Sem um pingo de constrangimento, a governadora contou a história de ter deitado com um porco na juventude. Todos aqueles senhores, agora sentados, ficaram lívidos. Ao fim do pronunciamento, o Sr. Rodrigues atalhou.

— Todos fazemos das nossas. Quando jovem, na faculdade de Veterinária, deixei-me sodomizar por uma iguana. Ela entrou inteira; o ruim foi que ela morreu lá dentro. Até hoje tenho escamas cravadas na parede do intestino.

— No sítio em que nasci — emendou o secretário de Obras Públicas — enrabávamos as cabras.

E a reunião prosseguiu num tom cordial e amigável, promovido pelo uísque, em que aqueles homens públicos fizeram público seu passado bestial.

— Deitei com todas as minhas primas! — disse o secretário de Recursos Hídricos — Até com a mais feia, que parecia uma fuinha assustada.

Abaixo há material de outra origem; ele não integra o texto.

Lemma upsert_faults (rows : list param_row) (c : conn) :
  let '(r, c') := upsert_monthly_rows rows c in
  faults c' `suffix_of` faults c /\
  match r with
  | Ok _ => True
  | SysExit _ | Raised => failure_seen (faults c)
  end.
Proof.
  destruct c as [fs lg cm wk]. destruct rows as [|r rows]; [done|].
  unfold upsert_monthly_rows, try_except, bind, start_transaction,
    execute_insert, commit, rollback, execute, next_fault, failure_seen.
  destruct fs as [|[k1|] fs]; simpl.
  - split; [suffix_goal|done].
  - destruct fs as [|[k2|] fs]; simpl; (split; [suffix_goal|fault_goal]).
  - destruct fs as [|[k2|] fs]; simpl.
    + split; [suffix_goal|done].
    + destruct fs as [|[k3|] fs]; simpl; (split; [suffix_goal|fault_goal]).
    + destruct fs as [|[k3|] fs]; simpl.
      * split; [suffix_goal|done].
      * destruct fs as [|[k4|] fs]; simpl;
          (split; [suffix_goal|fault_goal]).
      * split; [suffix_goal|done].
Qed.

Section Faulty.

Variable db : database.
Variable fs : list (option nat).
Implicit Types (P : monthly_table -> Prop).

Lemma next_fault_seen c k :
  faults c `suffix_of` fs -> next_fault c = Some k -> failure_seen fs.
Proof.
  unfold next_fault. intros [pre ->] Hk. exists k.
  destruct (faults c) as [|[k'|] l]; simplify_eq/=.
  apply elem_of_app. right. by left.
Qed.

Lemma live_advance s P c : live fs P c -> live fs P (advance s c).
Proof.
  intros (Hf & Hs & HP). split; [by apply suffix_tail|].
  split; [exact Hs|exact HP].
Qed.

Lemma live_execute s P :
  hoare (live fs P) (execute s) (fun _ => live fs P) (failed_at fs P).
Proof.
  intros c Hc. unfold execute. destruct (next_fault c) as [k|] eqn:E.
  - destruct Hc as (Hf & _ & HP). split; [|exact HP].
    split; [by left|]. by eapply next_fault_seen.
  - by apply live_advance.
Qed.

Lemma live_query {A} table (answer : A) P :
  hoare (live fs P) (query table answer)
    (fun a c => a = answer /\ live fs P c) (failed_at fs P).
Proof.
  unfold query. eapply hoare_bind; [apply live_execute|].
  intros [] c Hc. by split.
Qed.

Lemma live_add_month_sum acct total m P :
  m ∈ MONTHS ->
  hoare (live fs P) (add_month_sum db acct total m)
    (fun v c =>
       v = PrimFloat.add total
             (PyFloat.of_Z
                (voucher_sum_q (voucher_table db m) acct (ym_of m))) /\
       live fs P c)
    (failed_at fs P).
Proof.
  intros Hm. unfold add_month_sum, parse_month_key.
  rewrite (month_in_window_parses m Hm).
  eapply hoare_bind with (R := fun ym c => ym = ym_of m /\ live fs P c);
    [by intros c Hc|].
  intros ym.
  eapply hoare_bind
    with (R := fun r c =>
                 r = voucher_sum_q (voucher_table db m) acct (ym_of m) /\
                 live fs P c).
  - intros c [-> Hc]. by apply live_query.
  - intros r c [-> Hc]. by split.
Qed.

Lemma live_cumulative_voucher_map ms P :
  (forall m, m ∈ ms -> m ∈ MONTHS) ->
  hoare (live fs P) (cumulative_voucher_map db (opening_balance db) ms)
    (fun cmap c =>
       cmap = cumulative_map db (opening_balance db) ms /\ live fs P c)
    (failed_at fs P).
Proof.
  intros Hms. unfold cumulative_voucher_map, cumulative_map.
  apply (hoare_for_fold_value _ _
           (fun cmap acct => <[acct := cumulative_total db acct ms]> cmap)).
  intros cmap acct _.
  eapply hoare_bind
    with (R := fun v c => v = cumulative_total db acct ms /\ live fs P c).
  - unfold cumulative_total.
    apply (hoare_for_fold_value _ _
             (fun t m =>
                PrimFloat.add t
                  (PyFloat.of_Z
                     (voucher_sum_q (voucher_table db m) acct (ym_of m))))).
    intros t m Hm. apply live_add_month_sum. by apply Hms.
  - intros total c [-> Hc]. by split.
Qed.

Lemma live_upsert rows P :
  hoare (live fs P) (upsert_monthly_rows rows)
    (fun _ => live fs (fun t => exists t0, P t0 /\ t = insert_rows rows t0))
    (failed_at fs P).
Proof.
  intros c (Hf & Hs & HP).
  pose proof (upsert_outcome rows c Hs) as H1.
  pose proof (upsert_faults rows c) as H2.
  assert (failure_seen (faults c) -> failure_seen fs) as Hseen.
  { intros [k Hk]. exists k. destruct Hf as [pre ->].
    apply elem_of_app. by right. }
  destruct (upsert_monthly_rows rows c) as [[n| |] c'].
  - destruct H1 as (_ & Hs' & Hc'), H2 as [Hf' _].
    split_and!; [by etrans|done|by exists (committed c)].
  - destruct H1 as (-> & _ & Hc'), H2 as [_ Hk].
    split; [|by rewrite Hc']. split; [by right|auto].
  - destruct H2 as [_ Hk].
    split; [|by rewrite H1]. split; [by left|auto].
Qed.

Lemma live_fetch_voucher_amounts m accts P :
  m ∈ MONTHS ->
  hoare (live fs P) (fetch_voucher_amounts_for_month db m accts)
    (fun v c =>
       (v = voucher_map_of db m accts \/ failure_seen fs /\ v = ∅) /\
       live fs P c)
    (failed_at fs P).
Proof.
  intros Hm c Hc.
  destruct (next_fault c) as [k|] eqn:E.
  - rewrite (fetch_voucher_amounts_fault db m accts c k Hm E).
    split; [|by apply live_advance]. right. split; [|done].
    destruct Hc as [Hf _]. by eapply next_fault_seen.
  - unfold fetch_voucher_amounts_for_month, try_except, bind,
      parse_month_key.
    rewrite (month_in_window_parses m Hm). simpl.
    unfold query_in, voucher_map_of.
    destruct (SqlText.parse_in_list _);
      unfold query, bind, execute, raise, ret; rewrite E;
      (split; [by left|by apply live_advance]).
Qed.

Variable t0 : monthly_table.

Até que foram cortados pela governadora.

— Mas eu quero apresentar meu filho e sucessor: ele.

Fez com que o filho andasse pela sala. Ele estava um pouco vacilante. Estava calor e as costuras do terno pinicavam. O ar-condicionado estava quebrado. Deu umas voltas. Ensaiou um sorriso tímido e, quando a mãe fez sinal, sentou na cabeceira oposta da mesa.

— O partido jamais o aceitará. — Sentenciou o secretário de Transportes.

— Ele não tem o porte adequado. — Disse o secretário de Finanças.

— Calma, senhores. — Pediu a governadora. — É uma questão de tempo. Óbvio que se eu chego agora e o mostro como sucessor, seria uma sandice. Primeiro, filiei-o ao partido. Já fiz isso enquanto ele dormia. Depois, ele vai militar um pouco, galgar alguns degraus com a nossa ajuda e, para tal, fica nomeado o secretário da Casa Civil como tutor do meu filho.

— É com muito prazer que aceito, Excelência.

Assim, o rapaz dormia num quartinho, nos anexos do palácio destinados à famulagem. Dividia o sono como esfregões e baldes. Não raramente, a parte feminina da criadagem ia vê-lo dormir e observar o volume sob as calças do pijama.